Tucson is home to not only popular American snacks but also candies that have crossed over from the Mexican border. Being in such a close proximity to the border, there are many Americans of Hispanic descent who miss their basic candy from Mexico.
Dulceria Funland’s neon multicolored sign, on W. Irvington Road, can be seen from the street and easily attracts attention.
The candy store originally started as a party rental store but soon expanded with its success. They sell a wide variety of candies such as Paleta, marshmallow lollipops covered in chocolate, Pelon Pelo Rico, tamarind-flavored candy, and various pinatas filled with assortments of smaller candies.
“The most popular candies sold here are Duvalin,” strawberry, hazelnut and vanilla milk cream candy, “and Pulparindo,” candy made from the pulp of a tamarind fruit, says Julessa Garica, a worker at the Dulceria. “They take people back to their childhoods and remind them of being in Mexico.” she says.
Many Tucson locals are raving about Mexican candies from their childhoods. “I grew up in South Texas, along the border. So we would just make a weekly trip into Reynosa Tamps. We would buy leche quemada and dulce de camote. Just the mere mention of those delicious treats makes my mouth water,” says Lupita Murillo, a reporter for KVOA Channel 4 News. Leche quemada is a burnt milk candy and dulce de camote are candied sweet potatoes.

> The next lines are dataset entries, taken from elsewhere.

(** * A shallow embedding of [cachesim.c]

    The set-associative cache simulator of [src/cachesim.c], modelled over
    [Z] and lists, with the properties of its specification stated against
    the embedded functions.

    Conventions.
    - C [int] values are integers in [Z]; arithmetic on them is written with
      its 32-bit two's-complement wrap-around ([wrap_int]).  [unsigned long]
      is 64 bits wide ([wrap_ulong]).
      Signed overflow of [x + 1] and [s + b] is read as wrap-around too.
    - A computation returns [option]: [None] stands for an execution whose
      behaviour the C language leaves undefined (a shift by a negative count
      or by at least the width of the type, a left shift of an [int] whose
      result is not representable, an array access out of range).
    - [malloc] is a parameter of [makecache]; the messages [makecache]
      prints when it fails are left out.  The trace file is the list of the
      records [fscanf] decodes from it.
    - The arrays [c->sets] and [set.lines] are lists; the pointers [set*] and
      [line*] that the program passes around always point into these arrays
      and are modelled by the indices they point at, so that a write through
      the pointer is a write into the array. *)

From Stdlib Require Import ZArith Lia Ascii String.
From stdpp Require Import base option list strings.

Local Open Scope Z_scope.

(** ** Machine integers *)

Definition INT_BITS : Z := 32.
Definition ADDRESS_LENGTH : Z := 64.

Definition wrap_int (x : Z) : Z := (x + 2 ^ 31) mod 2 ^ 32 - 2 ^ 31.
Definition wrap_ulong (x : Z) : Z := x mod 2 ^ ADDRESS_LENGTH.

Definition is_ulong (a : Z) : Prop := 0 <= a < 2 ^ ADDRESS_LENGTH.

(** [x << n] on [int]: defined only for a non-negative [x], a count in
    range and a representable result. *)
Definition int_shl (x n : Z) : option Z :=
  if (0 <=? x) && (0 <=? n) && (n <? INT_BITS) && (Z.shiftl x n <? 2 ^ 31)
  then Some (Z.shiftl x n) else None.

(** [x << n] and [x >> n] on [unsigned long]: defined only for
    [0 <= n < 64]. *)
Definition ulong_shl (x n : Z) : option Z :=
  if (0 <=? n) && (n <? ADDRESS_LENGTH)
  then Some (wrap_ulong (Z.shiftl x n)) else None.

Definition ulong_shr (x n : Z) : option Z :=
  if (0 <=? n) && (n <? ADDRESS_LENGTH)
  then Some (Z.shiftr x n) else None.

(** ** Data model: [line], [set], [cache] *)

Record line := mkline {
  valid : Z;   (* int valid *)
  tag : Z;     (* unsigned long tag *)
  lru : Z      (* int lru *)
}.

Record set := mkset {
  lines : list line
}.

Record cache := mkcache {
  c_sets : list set;  (* set* sets *)
  c_s : Z;            (* int s *)
  c_E : Z;            (* int E *)
  c_b : Z;            (* int b *)
  c_S : Z             (* int S *)
}.

Definition with_valid (l : line) (v : Z) : line := mkline v (tag l) (lru l).
Definition with_tag (l : line) (t : Z) : line := mkline (valid l) t (lru l).
Definition with_lru (l : line) (r : Z) : line := mkline (valid l) (tag l) r.

(** [c->sets[i].lines = ls], the other sets untouched. *)
Definition with_lines (c : cache) (i : nat) (ls : list line) : cache :=
  mkcache (<[i := mkset ls]> (c_sets c)) (c_s c) (c_E c) (c_b c) (c_S c).

Definition set_lines (c : cache) (i : nat) : option (list line) :=
  st ← c_sets c !! i; Some (lines st).

(** ** [makecache] *)

(** Object sizes on the LP64 target the program is written for; they only
    feed the allocator. *)
Definition sizeof_cache : Z := 24.
Definition sizeof_set : Z := 8.
Definition sizeof_line : Z := 24.

(** The allocator is a parameter: [malloc_ok k n] tells whether the [k]-th
    call of [malloc], asking for [n] bytes, succeeds. *)
Definition allocator := nat -> Z -> bool.

Definition fresh_line : line := mkline 0 0 0.

(** The inner loop [for (j = 0; j < E; j++)] that zeroes a set's lines. *)
Definition fresh_lines (E : Z) : list line := replicate (Z.to_nat E) fresh_line.

(** The outer loop [for (i = 0; i < S; i++)]: [n] iterations left, [i] sets
    built so far (in [acc]).  [None] here is the [return NULL] of the failure
    path. *)
Fixpoint makecache_sets (malloc_ok : allocator) (E : Z) (i n : nat)
    (acc : list set) : option (list set) :=
  match n with
  | O => Some acc
  | S n' =>
      if malloc_ok (2 + i)%nat (wrap_ulong (wrap_ulong E * sizeof_line))
      then makecache_sets malloc_ok E (S i) n' (acc ++ [mkset (fresh_lines E)])
      else None
  end.

(** The outer [option] is definedness, the inner one the returned pointer
    ([None] for [NULL]). *)
Definition makecache (malloc_ok : allocator) (s E b : Z) : option (option cache) :=
  S ← int_shl 1 s;
  if negb (malloc_ok 0%nat sizeof_cache) then Some None else
  if negb (malloc_ok 1%nat (wrap_ulong (wrap_ulong S * sizeof_set))) then Some None else
  match makecache_sets malloc_ok E 0 (Z.to_nat S) [] with
  | None => Some None
  | Some sets => Some (Some (mkcache sets s E b S))
  end.

(** ** [lru_update], [find_lru] *)

(** The loop of [lru_update]: [i] is the loop variable, [n] the number of
    iterations left, [k] the index [cache_line] points at.  [cache_line->lru]
    is read from the array at every comparison, as the program does. *)
Fixpoint lru_update_loop (ls : list line) (k i n : nat) : option (list line) :=
  match n with
  | O => Some ls
  | S n' =>
      li ← ls !! i;
      if negb (valid li =? 0) then
        lk ← ls !! k;
        if lru li <? lru lk
        then lru_update_loop (<[i := with_lru li (wrap_int (lru li + 1))]> ls) k (S i) n'
        else lru_update_loop ls k (S i) n'
      else lru_update_loop ls k (S i) n'
  end.

(** [lru_update(c, &c->sets[inset], &c->sets[inset].lines[cache_line])]. *)
Definition lru_update (c : cache) (inset cache_line : nat) : option cache :=
  ls ← set_lines c inset;
  ls' ← lru_update_loop ls cache_line 0 (Z.to_nat (c_E c));
  lk ← ls' !! cache_line;
  Some (with_lines c inset (<[cache_line := with_lru lk 0]> ls')).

The owners of the Dulceria, Manuel and Bethany Alvarez, have been running their party company since 2010 and opened the candy shop in 2014. “We bring the flavors of Mexico to Tucson for everyone to enjoy,” says Mr. Alvarez, “being of Hispanic descent I always miss authentic Mexican flavors.”
I” love the Pelon Pelo Ricos for sure,” says Chris Briones, a UA student from El Paso, “or Pica Fresca,” strawberry gummies covered in chili powder, “they’re so good,” he says.
Overall, students and locals who grew up along the border can all agree that they miss some form of Mexican candy. They say it connects them to a piece of their childhood and makes them miss home. “El Paso will always be home to me and now that I go to school in Tucson I feel like I can still get all the Mexican candies I crave from my childhood,” says Caroline Najar, a UA student.